Description of the task → From the line with "(* ===== verification/InboxCapacity.v" through the line with "apply NoDup_Permutation; [apply", inclusive, return each line of the data below exactly and leave the rest out.

Records supplied →
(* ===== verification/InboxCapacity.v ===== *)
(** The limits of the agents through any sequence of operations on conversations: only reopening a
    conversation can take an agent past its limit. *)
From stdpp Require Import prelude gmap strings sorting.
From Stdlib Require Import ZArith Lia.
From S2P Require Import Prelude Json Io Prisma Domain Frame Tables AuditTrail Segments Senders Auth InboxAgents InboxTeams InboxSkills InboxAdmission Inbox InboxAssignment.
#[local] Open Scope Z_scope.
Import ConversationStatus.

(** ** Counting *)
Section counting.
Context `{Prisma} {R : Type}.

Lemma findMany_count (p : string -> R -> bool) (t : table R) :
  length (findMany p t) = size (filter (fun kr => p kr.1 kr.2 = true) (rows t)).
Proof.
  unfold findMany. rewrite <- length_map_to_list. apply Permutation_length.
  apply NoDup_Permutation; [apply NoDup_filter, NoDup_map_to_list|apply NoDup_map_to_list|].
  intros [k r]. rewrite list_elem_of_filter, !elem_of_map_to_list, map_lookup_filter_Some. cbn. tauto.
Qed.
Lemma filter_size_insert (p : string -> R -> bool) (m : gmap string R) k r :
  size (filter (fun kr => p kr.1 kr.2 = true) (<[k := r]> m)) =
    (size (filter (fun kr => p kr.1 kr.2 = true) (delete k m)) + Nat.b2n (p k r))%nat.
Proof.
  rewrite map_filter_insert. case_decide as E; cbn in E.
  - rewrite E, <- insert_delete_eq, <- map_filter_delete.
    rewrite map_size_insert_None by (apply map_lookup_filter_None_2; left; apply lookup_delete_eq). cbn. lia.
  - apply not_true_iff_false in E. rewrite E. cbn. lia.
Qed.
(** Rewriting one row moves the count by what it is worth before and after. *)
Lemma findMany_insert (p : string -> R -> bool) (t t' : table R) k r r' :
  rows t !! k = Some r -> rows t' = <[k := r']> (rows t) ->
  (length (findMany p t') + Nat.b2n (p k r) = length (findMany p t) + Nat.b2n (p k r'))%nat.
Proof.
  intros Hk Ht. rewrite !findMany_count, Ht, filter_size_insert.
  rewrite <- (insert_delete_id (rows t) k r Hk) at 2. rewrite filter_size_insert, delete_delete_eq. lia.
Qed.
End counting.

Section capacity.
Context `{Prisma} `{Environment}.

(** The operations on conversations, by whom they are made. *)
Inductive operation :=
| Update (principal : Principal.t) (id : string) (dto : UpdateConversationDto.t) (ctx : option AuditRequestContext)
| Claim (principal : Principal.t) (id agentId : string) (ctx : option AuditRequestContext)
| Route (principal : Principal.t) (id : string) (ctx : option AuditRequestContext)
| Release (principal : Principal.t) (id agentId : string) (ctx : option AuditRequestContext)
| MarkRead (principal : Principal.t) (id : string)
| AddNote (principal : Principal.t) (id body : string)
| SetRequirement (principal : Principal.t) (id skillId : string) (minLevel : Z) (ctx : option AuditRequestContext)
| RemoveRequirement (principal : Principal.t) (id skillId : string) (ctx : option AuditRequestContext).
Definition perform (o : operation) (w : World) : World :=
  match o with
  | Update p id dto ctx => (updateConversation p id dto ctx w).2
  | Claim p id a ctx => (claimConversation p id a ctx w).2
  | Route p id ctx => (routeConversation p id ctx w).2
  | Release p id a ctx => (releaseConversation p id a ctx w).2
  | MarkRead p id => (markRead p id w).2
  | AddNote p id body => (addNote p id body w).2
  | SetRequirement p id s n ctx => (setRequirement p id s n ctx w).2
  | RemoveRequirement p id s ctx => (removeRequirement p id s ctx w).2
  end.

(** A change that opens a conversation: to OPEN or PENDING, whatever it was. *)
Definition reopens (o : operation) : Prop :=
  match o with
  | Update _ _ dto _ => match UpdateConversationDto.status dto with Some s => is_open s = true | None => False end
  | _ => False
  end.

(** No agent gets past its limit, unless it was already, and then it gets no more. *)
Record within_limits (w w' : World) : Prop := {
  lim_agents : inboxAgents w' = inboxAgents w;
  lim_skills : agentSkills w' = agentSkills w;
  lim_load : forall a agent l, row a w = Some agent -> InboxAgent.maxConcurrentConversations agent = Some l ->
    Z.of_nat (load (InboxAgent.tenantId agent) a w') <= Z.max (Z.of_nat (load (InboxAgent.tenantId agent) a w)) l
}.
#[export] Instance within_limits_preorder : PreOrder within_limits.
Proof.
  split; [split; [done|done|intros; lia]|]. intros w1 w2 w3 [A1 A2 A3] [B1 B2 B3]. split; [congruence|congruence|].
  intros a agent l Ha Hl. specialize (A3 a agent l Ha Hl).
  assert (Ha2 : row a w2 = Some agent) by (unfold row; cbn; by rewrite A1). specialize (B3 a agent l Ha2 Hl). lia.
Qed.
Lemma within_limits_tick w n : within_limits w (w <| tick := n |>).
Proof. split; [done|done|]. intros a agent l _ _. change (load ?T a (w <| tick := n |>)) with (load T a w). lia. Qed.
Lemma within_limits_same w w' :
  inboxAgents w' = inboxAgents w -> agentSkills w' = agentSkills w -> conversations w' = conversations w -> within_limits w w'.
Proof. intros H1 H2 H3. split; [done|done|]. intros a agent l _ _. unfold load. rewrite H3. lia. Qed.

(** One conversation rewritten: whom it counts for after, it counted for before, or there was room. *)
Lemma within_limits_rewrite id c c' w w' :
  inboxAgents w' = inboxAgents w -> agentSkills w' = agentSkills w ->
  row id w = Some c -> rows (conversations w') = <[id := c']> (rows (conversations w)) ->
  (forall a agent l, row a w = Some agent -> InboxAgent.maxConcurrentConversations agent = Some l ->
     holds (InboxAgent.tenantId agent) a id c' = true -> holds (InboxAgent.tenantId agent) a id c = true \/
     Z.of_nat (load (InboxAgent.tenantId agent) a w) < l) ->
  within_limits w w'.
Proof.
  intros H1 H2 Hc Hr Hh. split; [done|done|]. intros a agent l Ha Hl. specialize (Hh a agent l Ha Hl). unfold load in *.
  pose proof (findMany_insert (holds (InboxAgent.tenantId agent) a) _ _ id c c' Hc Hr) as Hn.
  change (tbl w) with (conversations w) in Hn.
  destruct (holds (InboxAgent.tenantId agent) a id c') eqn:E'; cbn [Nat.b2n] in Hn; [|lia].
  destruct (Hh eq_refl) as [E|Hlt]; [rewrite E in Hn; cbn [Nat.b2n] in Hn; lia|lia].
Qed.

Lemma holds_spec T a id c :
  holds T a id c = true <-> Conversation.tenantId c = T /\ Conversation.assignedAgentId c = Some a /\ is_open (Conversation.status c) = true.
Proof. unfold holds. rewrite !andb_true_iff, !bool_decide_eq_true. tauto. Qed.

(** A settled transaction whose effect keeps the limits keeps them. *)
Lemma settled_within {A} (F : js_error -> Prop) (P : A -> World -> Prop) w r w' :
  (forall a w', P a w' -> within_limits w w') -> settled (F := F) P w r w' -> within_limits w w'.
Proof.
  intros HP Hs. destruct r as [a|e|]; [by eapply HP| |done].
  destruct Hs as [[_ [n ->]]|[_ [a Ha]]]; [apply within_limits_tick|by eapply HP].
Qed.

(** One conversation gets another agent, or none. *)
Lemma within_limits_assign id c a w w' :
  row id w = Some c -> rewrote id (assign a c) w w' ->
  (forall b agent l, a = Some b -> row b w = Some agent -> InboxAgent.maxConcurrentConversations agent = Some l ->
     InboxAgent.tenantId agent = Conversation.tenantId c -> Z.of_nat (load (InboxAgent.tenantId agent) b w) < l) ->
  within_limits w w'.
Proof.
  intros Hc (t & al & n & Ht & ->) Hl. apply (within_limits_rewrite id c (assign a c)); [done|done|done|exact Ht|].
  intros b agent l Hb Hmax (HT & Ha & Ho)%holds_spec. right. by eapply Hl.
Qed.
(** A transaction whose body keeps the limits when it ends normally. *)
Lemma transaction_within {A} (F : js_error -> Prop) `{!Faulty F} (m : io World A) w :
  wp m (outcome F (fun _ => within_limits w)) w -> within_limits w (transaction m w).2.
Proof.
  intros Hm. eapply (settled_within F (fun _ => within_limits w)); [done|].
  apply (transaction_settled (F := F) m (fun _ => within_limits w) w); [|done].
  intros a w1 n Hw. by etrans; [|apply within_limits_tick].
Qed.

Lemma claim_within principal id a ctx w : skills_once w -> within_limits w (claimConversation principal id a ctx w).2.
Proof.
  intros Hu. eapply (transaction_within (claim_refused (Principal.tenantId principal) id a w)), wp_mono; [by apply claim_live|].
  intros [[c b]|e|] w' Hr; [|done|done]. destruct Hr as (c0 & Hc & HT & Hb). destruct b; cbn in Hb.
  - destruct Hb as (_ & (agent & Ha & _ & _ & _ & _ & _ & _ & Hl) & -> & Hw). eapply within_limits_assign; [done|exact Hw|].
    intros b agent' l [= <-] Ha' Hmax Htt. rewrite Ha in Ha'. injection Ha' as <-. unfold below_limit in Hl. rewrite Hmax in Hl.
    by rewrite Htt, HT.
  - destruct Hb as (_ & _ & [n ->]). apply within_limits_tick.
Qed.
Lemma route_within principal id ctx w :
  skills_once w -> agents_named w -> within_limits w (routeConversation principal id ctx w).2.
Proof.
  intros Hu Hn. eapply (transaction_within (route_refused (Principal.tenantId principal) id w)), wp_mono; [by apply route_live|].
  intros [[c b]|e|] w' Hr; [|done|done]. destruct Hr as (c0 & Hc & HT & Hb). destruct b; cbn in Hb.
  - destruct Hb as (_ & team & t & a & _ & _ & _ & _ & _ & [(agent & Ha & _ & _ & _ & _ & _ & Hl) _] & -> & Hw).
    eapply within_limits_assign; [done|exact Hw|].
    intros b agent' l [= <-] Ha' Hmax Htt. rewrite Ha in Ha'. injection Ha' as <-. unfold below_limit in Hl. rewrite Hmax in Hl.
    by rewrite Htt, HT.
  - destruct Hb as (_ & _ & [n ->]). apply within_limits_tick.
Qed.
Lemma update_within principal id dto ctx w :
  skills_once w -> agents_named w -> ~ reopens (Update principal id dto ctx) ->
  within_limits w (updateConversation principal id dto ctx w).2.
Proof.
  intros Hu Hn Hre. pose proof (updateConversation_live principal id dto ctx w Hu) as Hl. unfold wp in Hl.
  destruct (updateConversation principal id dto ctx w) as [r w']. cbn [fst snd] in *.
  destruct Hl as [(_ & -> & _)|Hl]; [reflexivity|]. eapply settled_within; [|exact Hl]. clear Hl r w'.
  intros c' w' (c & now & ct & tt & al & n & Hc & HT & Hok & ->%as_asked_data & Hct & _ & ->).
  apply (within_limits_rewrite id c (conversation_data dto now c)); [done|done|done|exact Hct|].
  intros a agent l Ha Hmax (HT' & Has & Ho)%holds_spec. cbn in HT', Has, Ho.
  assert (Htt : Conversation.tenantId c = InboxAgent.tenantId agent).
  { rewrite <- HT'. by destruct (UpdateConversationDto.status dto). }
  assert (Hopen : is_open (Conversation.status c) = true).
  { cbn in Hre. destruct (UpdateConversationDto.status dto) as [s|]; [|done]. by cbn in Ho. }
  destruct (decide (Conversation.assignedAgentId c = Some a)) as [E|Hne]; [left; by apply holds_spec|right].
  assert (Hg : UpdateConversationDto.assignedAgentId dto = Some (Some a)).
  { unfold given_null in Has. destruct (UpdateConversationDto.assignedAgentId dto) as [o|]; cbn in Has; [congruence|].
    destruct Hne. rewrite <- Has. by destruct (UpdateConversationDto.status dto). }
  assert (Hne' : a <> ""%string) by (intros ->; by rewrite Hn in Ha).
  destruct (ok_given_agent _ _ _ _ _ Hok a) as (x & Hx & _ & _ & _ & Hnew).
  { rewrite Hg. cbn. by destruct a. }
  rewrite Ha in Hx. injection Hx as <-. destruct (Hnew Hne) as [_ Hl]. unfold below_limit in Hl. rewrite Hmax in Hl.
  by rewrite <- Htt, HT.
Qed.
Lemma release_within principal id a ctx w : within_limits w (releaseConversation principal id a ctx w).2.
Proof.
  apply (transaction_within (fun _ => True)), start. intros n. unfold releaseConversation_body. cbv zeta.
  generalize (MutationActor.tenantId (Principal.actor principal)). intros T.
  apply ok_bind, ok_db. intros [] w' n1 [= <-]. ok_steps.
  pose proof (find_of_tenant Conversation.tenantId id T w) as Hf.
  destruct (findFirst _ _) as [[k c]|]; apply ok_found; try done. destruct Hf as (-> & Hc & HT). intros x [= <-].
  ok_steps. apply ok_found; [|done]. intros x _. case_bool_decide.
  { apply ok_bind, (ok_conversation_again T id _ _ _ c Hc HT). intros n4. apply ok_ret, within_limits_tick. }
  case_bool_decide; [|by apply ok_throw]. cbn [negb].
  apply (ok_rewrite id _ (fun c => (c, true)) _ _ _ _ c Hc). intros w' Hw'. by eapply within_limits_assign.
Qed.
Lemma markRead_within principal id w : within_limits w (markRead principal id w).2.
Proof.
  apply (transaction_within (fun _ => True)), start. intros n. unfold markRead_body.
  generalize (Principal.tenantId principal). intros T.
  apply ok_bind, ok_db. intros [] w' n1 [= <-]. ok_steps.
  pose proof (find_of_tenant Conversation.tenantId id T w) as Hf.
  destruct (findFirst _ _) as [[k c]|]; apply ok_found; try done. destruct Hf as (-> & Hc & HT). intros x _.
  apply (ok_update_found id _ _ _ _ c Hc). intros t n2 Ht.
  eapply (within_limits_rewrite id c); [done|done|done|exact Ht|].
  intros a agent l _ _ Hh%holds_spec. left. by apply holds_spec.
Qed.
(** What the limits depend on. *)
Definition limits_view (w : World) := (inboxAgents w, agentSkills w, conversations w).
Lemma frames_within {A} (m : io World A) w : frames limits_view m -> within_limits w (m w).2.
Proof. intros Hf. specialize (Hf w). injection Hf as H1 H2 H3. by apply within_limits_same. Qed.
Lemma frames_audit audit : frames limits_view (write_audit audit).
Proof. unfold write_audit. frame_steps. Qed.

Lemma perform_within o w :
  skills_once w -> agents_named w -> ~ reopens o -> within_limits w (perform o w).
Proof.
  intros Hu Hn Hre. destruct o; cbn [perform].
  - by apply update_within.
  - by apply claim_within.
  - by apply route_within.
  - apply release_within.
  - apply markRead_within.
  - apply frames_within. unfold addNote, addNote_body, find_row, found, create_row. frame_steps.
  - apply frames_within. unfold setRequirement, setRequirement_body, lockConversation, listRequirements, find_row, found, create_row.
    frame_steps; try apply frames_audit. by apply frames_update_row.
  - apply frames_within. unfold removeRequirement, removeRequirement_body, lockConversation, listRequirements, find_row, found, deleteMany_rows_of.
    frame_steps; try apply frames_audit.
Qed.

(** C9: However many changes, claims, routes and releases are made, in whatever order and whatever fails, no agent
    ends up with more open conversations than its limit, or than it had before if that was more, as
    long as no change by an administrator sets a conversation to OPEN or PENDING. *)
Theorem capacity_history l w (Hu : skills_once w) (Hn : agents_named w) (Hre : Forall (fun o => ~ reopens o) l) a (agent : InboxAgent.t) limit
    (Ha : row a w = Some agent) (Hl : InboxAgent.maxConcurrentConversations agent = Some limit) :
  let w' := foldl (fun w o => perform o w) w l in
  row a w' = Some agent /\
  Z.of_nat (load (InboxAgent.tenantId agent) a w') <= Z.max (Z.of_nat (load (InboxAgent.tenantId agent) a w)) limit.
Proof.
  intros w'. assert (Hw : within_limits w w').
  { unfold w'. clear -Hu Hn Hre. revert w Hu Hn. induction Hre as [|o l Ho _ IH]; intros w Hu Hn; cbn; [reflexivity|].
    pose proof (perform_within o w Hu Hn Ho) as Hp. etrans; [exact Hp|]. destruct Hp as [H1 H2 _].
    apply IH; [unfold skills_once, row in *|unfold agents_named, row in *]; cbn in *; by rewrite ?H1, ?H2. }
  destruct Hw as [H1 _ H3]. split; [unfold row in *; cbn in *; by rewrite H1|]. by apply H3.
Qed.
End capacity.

--

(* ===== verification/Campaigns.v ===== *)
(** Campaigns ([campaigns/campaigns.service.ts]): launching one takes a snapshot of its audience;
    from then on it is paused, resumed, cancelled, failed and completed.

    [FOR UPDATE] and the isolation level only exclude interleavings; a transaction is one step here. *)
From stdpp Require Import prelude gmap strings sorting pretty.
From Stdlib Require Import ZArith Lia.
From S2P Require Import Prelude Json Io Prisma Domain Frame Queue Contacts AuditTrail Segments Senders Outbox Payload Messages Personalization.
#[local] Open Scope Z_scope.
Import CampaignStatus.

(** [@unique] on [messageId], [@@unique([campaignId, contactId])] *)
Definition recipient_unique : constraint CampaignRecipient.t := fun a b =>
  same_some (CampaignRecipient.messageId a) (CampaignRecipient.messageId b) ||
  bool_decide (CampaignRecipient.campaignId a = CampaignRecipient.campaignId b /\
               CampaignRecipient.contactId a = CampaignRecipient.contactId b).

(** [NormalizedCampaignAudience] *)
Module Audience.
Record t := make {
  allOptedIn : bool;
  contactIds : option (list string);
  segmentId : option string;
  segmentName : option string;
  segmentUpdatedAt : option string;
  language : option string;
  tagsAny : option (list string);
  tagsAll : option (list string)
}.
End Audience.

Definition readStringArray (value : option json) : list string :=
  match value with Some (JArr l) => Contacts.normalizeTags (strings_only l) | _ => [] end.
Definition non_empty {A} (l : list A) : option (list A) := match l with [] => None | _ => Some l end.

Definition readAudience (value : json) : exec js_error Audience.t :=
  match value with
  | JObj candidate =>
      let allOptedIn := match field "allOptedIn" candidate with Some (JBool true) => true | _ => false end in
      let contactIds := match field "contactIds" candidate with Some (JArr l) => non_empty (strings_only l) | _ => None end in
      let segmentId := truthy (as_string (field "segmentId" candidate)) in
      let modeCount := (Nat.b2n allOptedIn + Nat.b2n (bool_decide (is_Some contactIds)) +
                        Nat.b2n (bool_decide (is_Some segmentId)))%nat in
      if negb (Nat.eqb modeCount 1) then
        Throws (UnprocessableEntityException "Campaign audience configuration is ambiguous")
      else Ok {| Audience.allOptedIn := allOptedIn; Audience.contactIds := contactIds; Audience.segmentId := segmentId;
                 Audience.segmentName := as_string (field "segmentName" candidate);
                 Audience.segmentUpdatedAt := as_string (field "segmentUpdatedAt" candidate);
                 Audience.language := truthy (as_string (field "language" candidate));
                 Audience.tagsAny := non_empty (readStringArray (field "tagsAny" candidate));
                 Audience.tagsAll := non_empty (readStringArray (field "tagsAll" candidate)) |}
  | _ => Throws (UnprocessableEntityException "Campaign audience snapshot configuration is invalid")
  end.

* * *

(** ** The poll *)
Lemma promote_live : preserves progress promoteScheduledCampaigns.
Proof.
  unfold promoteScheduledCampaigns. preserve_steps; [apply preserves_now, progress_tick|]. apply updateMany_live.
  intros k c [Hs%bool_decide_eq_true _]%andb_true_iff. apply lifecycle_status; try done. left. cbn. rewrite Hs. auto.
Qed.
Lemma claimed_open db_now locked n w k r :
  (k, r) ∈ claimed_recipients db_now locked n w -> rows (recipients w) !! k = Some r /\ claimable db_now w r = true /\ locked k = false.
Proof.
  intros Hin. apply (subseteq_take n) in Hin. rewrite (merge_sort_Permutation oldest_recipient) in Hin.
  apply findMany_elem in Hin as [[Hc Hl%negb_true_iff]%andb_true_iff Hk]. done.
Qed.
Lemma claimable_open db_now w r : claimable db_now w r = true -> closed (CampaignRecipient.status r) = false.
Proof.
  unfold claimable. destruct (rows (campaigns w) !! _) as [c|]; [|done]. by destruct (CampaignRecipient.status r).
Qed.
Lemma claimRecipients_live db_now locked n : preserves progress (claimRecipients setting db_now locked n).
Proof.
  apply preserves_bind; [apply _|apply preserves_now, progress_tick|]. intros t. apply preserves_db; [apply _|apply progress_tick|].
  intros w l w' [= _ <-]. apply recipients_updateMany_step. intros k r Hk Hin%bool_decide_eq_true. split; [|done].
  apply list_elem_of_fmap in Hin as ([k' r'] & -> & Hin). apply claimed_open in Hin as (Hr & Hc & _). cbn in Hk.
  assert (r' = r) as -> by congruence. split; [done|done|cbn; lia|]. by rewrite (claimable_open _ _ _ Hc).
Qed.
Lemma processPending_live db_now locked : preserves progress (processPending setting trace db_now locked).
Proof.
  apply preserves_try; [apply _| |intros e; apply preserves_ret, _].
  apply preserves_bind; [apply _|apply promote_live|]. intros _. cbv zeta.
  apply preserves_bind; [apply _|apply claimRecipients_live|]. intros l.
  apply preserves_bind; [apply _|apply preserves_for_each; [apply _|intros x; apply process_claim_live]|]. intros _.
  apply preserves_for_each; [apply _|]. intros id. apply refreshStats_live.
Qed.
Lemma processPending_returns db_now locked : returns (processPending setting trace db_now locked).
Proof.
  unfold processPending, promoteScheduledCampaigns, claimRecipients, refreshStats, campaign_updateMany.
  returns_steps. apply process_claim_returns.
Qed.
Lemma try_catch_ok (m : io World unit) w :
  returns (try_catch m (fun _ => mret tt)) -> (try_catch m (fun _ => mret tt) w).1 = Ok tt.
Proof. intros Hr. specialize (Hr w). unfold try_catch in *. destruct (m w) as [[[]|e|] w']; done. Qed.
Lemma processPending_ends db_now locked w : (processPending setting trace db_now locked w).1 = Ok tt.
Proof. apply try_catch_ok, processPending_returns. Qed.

The completed task →
(* ===== verification/InboxCapacity.v ===== *)
(** The limits of the agents through any sequence of operations on conversations: only reopening a
    conversation can take an agent past its limit. *)
From stdpp Require Import prelude gmap strings sorting.
From Stdlib Require Import ZArith Lia.
From S2P Require Import Prelude Json Io Prisma Domain Frame Tables AuditTrail Segments Senders Auth InboxAgents InboxTeams InboxSkills InboxAdmission Inbox InboxAssignment.
#[local] Open Scope Z_scope.
Import ConversationStatus.

(** ** Counting *)
Section counting.
Context `{Prisma} {R : Type}.

Lemma findMany_count (p : string -> R -> bool) (t : table R) :
  length (findMany p t) = size (filter (fun kr => p kr.1 kr.2 = true) (rows t)).
Proof.
  unfold findMany. rewrite <- length_map_to_list. apply Permutation_length.
  apply NoDup_Permutation; [apply NoDup_filter, NoDup_map_to_list|apply NoDup_map_to_list|].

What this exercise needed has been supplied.